• **REQUIRED ACTION**: Work out how many lines below contain the word "PreviewReplaced", then give that number alone.
** Opening TASK DATA block **
Lemma built_update_id p sent u : build_pane_update p sent = Some u -> update_pane_id u = snapshot_pane_id p.
Proof.
  unfold build_pane_update. destruct (terminal_grid_view p) as [g|]; cbn [mbind option_bind].
  - destruct (u16_try_from _) as [n|]; [|done]. cbn [mbind option_bind]. by intros [= <-].
  - by intros [= <-].
Qed.

Lemma built_update_ids (sent : gmap N SentPane) panes us :
  Forall2 (fun p u => build_pane_update p (sent !! snapshot_pane_id p) = Some u) panes us ->
  update_pane_id <$> us = snapshot_pane_id <$> panes.
Proof. induction 1 as [|p u panes us Hu _ IH]; [done|]. cbn. by rewrite IH, (built_update_id _ _ _ Hu). Qed.

(** Inserting the panes of a list whose ids differ. *)
Lemma lookup_insert_all {A V} (key : A -> N) (val : A -> V) (l : list A) (m : gmap N V) k v :
  NoDup (key <$> l) ->
  (foldl (fun m a => <[key a := val a]> m) m l) !! k = Some v
  <-> (exists a, a ∈ l /\ key a = k /\ val a = v) \/ ((k ∉ (key <$> l)) /\ m !! k = Some v).
Proof.
  revert m. induction l as [|a l IH]; intros m Hnd; cbn [foldl].
  { split; [intros H; right; split; [apply not_elem_of_nil|done]|intros [(a & H & _)|[_ H]]; [by apply elem_of_nil in H|done]]. }
  cbn in Hnd. apply NoDup_cons in Hnd as [Ha Hnd]. rewrite IH by done. split.
  - intros [(b & Hb & <- & <-)|[Hk H]]; [left; exists b; split; [by right|done]|].
    apply lookup_insert_Some in H as [[<- <-]|[Hne H]]; [left; exists a; split; [by left|done]|].
    right. split; [|done]. cbn. rewrite elem_of_cons. intros [H'|?]; [by apply Hne|done].
  - intros [(b & Hb & <- & <-)|[Hk H]].
    + apply elem_of_cons in Hb as [->|Hb]; [|left; by exists b]. right. split; [done|]. by rewrite lookup_insert_eq.
    + right. cbn in Hk. rewrite elem_of_cons in Hk. split; [tauto|]. rewrite lookup_insert_ne; [done|]. intros H'. apply Hk. by left.
Qed.

(** ** The connection *)

Section stream.
Context {PaintedFrame PlacementPreview PanePlacementPreview : Type}.
Context (frame_json : PaintedFrame -> list N) (preview_json : PlacementPreview -> list N).
Context (parse_painted_frame : list N -> string + PaintedFrame).
Context (parse_placement_preview : list N -> string + PanePlacementPreview).
Context (frame_pane_ids : PaintedFrame -> list N).
(** The preview built for the wire. *)
Context (to_wire : PlacementPreview -> PanePlacementPreview).
Abbreviation snapshot := (@RenderSnapshot PlacementPreview).
Abbreviation sender := (@PaintedUpdateSender PlacementPreview).
Abbreviation receiver := (@PaintedUpdateReceiver PaintedFrame PanePlacementPreview).
Abbreviation received := (@ReceivedPaintedFrame PaintedFrame PanePlacementPreview).
Context {Message : Type}.
Abbreviation accept_all := (accept_session_frames parse_painted_frame parse_placement_preview frame_pane_ids (Message := Message)).

(** The JSON library: what it writes it reads, and it writes a byte at least. *)
Record json_round_trips : Prop :=
  { jr_frame f : frame_json f <> [] /\ is_u64 (byte_count (frame_json f)) /\ parse_painted_frame (frame_json f) = inr f;
    jr_preview p : preview_json p <> [] /\ is_u64 (byte_count (preview_json p))
      /\ parse_placement_preview (preview_json p) = inr (to_wire p) }.
Context (Hjson : json_round_trips).

Definition wire_preview (r : snapshot) : option PanePlacementPreview :=
  (fun p => to_wire (shared_value p)) <$> placement_preview r.

(** A received frame that shows a snapshot. *)
Record shows (r : snapshot) (f : PaintedFrame) (v : received) : Prop :=
  { sh_frame : received_frame v = f;
    sh_preview : received_preview v = wire_preview r;
    sh_panes : Forall2 pane_shows (pane_snapshots r) (received_pane_views v) }.

(** A snapshot and its frame that the writer can be asked to send: the frame
    lists the snapshot's panes, each once; the numbers have their widths; and
    the rows and previews live in one memory with those sent last. *)
Record sendable_snapshot (s : sender) (r : snapshot) (f : PaintedFrame) : Prop :=
  { ss_ids : frame_pane_ids f = snapshot_pane_id <$> pane_snapshots r;
    ss_unique : NoDup (snapshot_pane_id <$> pane_snapshots r);
    ss_panes : Forall pane_ok (pane_snapshots r);
    ss_memory : Forall (fun p => pane_in_memory (sent_pane_by_id s !! snapshot_pane_id p) p) (pane_snapshots r);
    ss_preview_memory p q : placement_preview r = Some p -> sent_placement_preview s = Some q ->
      address p = address q -> p = q;
    ss_number : is_u64 (next_update_sequence s) }.

(** The two ends between updates; [shown] is the last frame given out and the
    snapshot it shows. *)
Record in_step (s : sender) (r : receiver) (shown : option (snapshot * received)) : Prop :=
  { st_closed : open_update r = None;
    st_number : next_update_sequence s = last_update_sequence r + 1;
    st_held id sp : sent_pane_by_id s !! id = Some sp -> holds_sent (held_pane_by_id r) id sp;
    st_shown : match shown with
      | None => sent_structure_json_bytes s = [] /\ held_painted_frame r = None
          /\ sent_placement_preview s = None /\ held_placement_preview r = None /\ sent_pane_by_id s = ∅
      | Some (last, v) =>
          sent_structure_json_bytes s = frame_json (received_frame v)
          /\ held_painted_frame r = Some (received_frame v)
          /\ sent_placement_preview s = placement_preview last /\ held_placement_preview r = wire_preview last
          /\ shows last (received_frame v) v
          /\ frame_pane_ids (received_frame v) = snapshot_pane_id <$> pane_snapshots last
          /\ (forall p, p ∈ pane_snapshots last ->
                exists sp, sent_pane_by_id s !! snapshot_pane_id p = Some sp /\ sent_as p sp)
      end }.

Lemma in_step_new : in_step new_sender new_receiver None.
Proof. split; [done|done| |done]. intros id sp H. cbn in H. by rewrite lookup_empty in H. Qed.

(** *** Opening the update *)

Definition wire_preview_update (r : snapshot) (s : sender) : PlacementPreviewUpdate PanePlacementPreview :=
  match compute_placement_preview_update preview_json r s with
  | PreviewUnchanged => PreviewUnchanged
  | PreviewCleared => PreviewCleared
  | PreviewReplaced _ =>
      match placement_preview r with Some p => PreviewReplaced (to_wire (shared_value p)) | None => PreviewUnchanged end
  end.

Definition structure_of (f : PaintedFrame) (s : sender) : option (list N) :=
  if bool_decide (frame_json f = sent_structure_json_bytes s) then None else Some (frame_json f).

Definition opening_for (r : snapshot) (f : PaintedFrame) (s : sender) : @PaintedUpdateOpening PaintedFrame PanePlacementPreview :=
  MkPaintedUpdateOpening (next_update_sequence s)
    (if bool_decide (frame_json f = sent_structure_json_bytes s) then None else Some f) (wire_preview_update r s).

Lemma opening_for_decodes r f s :
  is_u64 (next_update_sequence s) ->
  opening_decodes parse_painted_frame parse_placement_preview (next_update_sequence s) (structure_of f s)
    (compute_placement_preview_update preview_json r s) (opening_for r f s).
Proof using Hjson.
  intros Hn. split; [done| |]; cbn [opening_frame opening_preview opening_for].
  - unfold structure_of. destruct (bool_decide _); [done|]. destruct (jr_frame Hjson f) as (? & ? & ?). eauto 6.
  - unfold wire_preview_update, compute_placement_preview_update.
    destruct (placement_preview r) as [p|], (sent_placement_preview s) as [q|]; try done.
    + destruct (ptr_eq p q); [done|]. destruct (jr_preview Hjson (shared_value p)) as (? & ? & ?). eauto 6.
    + destruct (jr_preview Hjson (shared_value p)) as (? & ? & ?). eauto 6.
Qed.

Lemma begin_update_ok s (r : receiver) shown rs f :
  in_step s r shown -> sendable_snapshot s rs f ->
  begin_update r (opening_for rs f s) = ok (MkOpenUpdate (next_update_sequence s) f (wire_preview rs) []).
Proof using Hjson.
  intros [_ Hn _ Hs] Hss. unfold begin_update. cbn [opening_for opening_sequence opening_frame opening_preview].
  rewrite <- Hn, N.eqb_refl. cbn [negb].
  assert (match (if bool_decide (frame_json f = sent_structure_json_bytes s) then None else Some f) with
          | Some painted_frame => ok painted_frame | None => ok_or (held_painted_frame r) MissingStructure end = ok f) as ->.
  { destruct (bool_decide _) eqn:E; [|done]. apply bool_decide_eq_true in E.
    destruct (jr_frame Hjson f) as (Hne & _ & Hf). destruct shown as [[last v]|]; [|by destruct Hs as (Hs & _); congruence].
    destruct Hs as (Hs & -> & _). rewrite Hs in E. rewrite E in Hf. destruct (jr_frame Hjson (received_frame v)) as (_ & _ & Hf').
    cbn [ok_or]. congruence. }
  cbn [mbind outcome_bind ok]. do 2 f_equal. unfold wire_preview_update, wire_preview, compute_placement_preview_update.
  assert (held_placement_preview r = (fun p => to_wire (shared_value p)) <$> sent_placement_preview s) as ->.
  { destruct shown as [[last v]|]; [by destruct Hs as (_ & _ & -> & -> & _)|by destruct Hs as (_ & _ & -> & -> & _)]. }
  destruct (placement_preview rs) as [p|] eqn:Ep, (sent_placement_preview s) as [q|] eqn:Eq; try done.
  destruct (ptr_eq p q) eqn:E; [|done]. apply N.eqb_eq in E. by rewrite (ss_preview_memory _ _ _ Hss p q Ep Eq E).
Qed.

(** *** The panes of the update *)

Abbreviation builds s := (fun p u => build_pane_update p (sent_pane_by_id (s : sender) !! snapshot_pane_id p) = Some u).

Lemma updates_apply s (r : receiver) shown rs f us :
  in_step s r shown -> sendable_snapshot s rs f -> Forall2 (builds s) (pane_snapshots rs) us ->
  Forall2 (update_applies (held_pane_by_id r)) us ((fun p => row_bytes (pane_rows p)) <$> pane_snapshots rs)
  /\ Forall PaneUpdate_wf us.
Proof.
  intros Hstep [_ _ Hp Hm _ _] H. revert Hp Hm. induction H as [|p u panes us Hu _ IH]; intros Hp Hm; [by split|].
  apply Forall_cons in Hp as [Hp Hps]. apply Forall_cons in Hm as [Hm Hms]. destruct (IH Hps Hms) as [H1 H2].
  destruct (pane_update_applies (held_pane_by_id r) p _ u Hp Hm) as [H3 H4]; [|done|].
  - intros sp Hsp. by apply (st_held _ _ _ Hstep).
  - split; cbn; by constructor.
Qed.

Lemma build_sent_pane_eq p sent u : pane_ok p -> build_pane_update p sent = Some u -> sent_as p (build_sent_pane p u).
Proof.
  intros Hp Hu. rewrite (build_pane_update_eq p sent Hp) in Hu. injection Hu as <-. split; [|done].
  unfold build_sent_pane, pane_header_of. cbn. by destruct (terminal_grid_view p).
Qed.

Lemma staged_view_shows held p sent u s :
  pane_ok p -> build_pane_update p sent = Some u -> staged_for held u (row_bytes (pane_rows p)) s ->
  pane_shows p (staged_view s).
Proof.
  intros Hp Hu [S1 S2 S3]. rewrite (build_pane_update_eq p sent Hp) in Hu. injection Hu as <-.
  cbn [update_pane_id update_header] in S1, S2. unfold staged_view. rewrite S2.
  split; cbn; [done|apply cursor_round_trip|done|done|]. unfold pane_rows in S3.
  destruct (terminal_grid_view p) as [g|]; [|done]. cbn. done.
Qed.

Lemma staged_views_show (s : sender) held panes us staged :
  Forall pane_ok panes -> Forall2 (builds s) panes us ->
  Forall3 (staged_for held) us ((fun p => row_bytes (pane_rows p)) <$> panes) staged ->
  Forall2 pane_shows panes (staged_view <$> staged).
Proof.
  intros Hp H. revert staged. induction H as [|p u panes us Hu _ IH]; intros staged Hs; inversion Hs; subst; [constructor|].
  apply Forall_cons in Hp as [Hp Hps]. cbn. constructor; [by eapply staged_view_shows|]. by apply IH.
Qed.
** Closing TASK DATA block **
• **TASK RESULT**: 2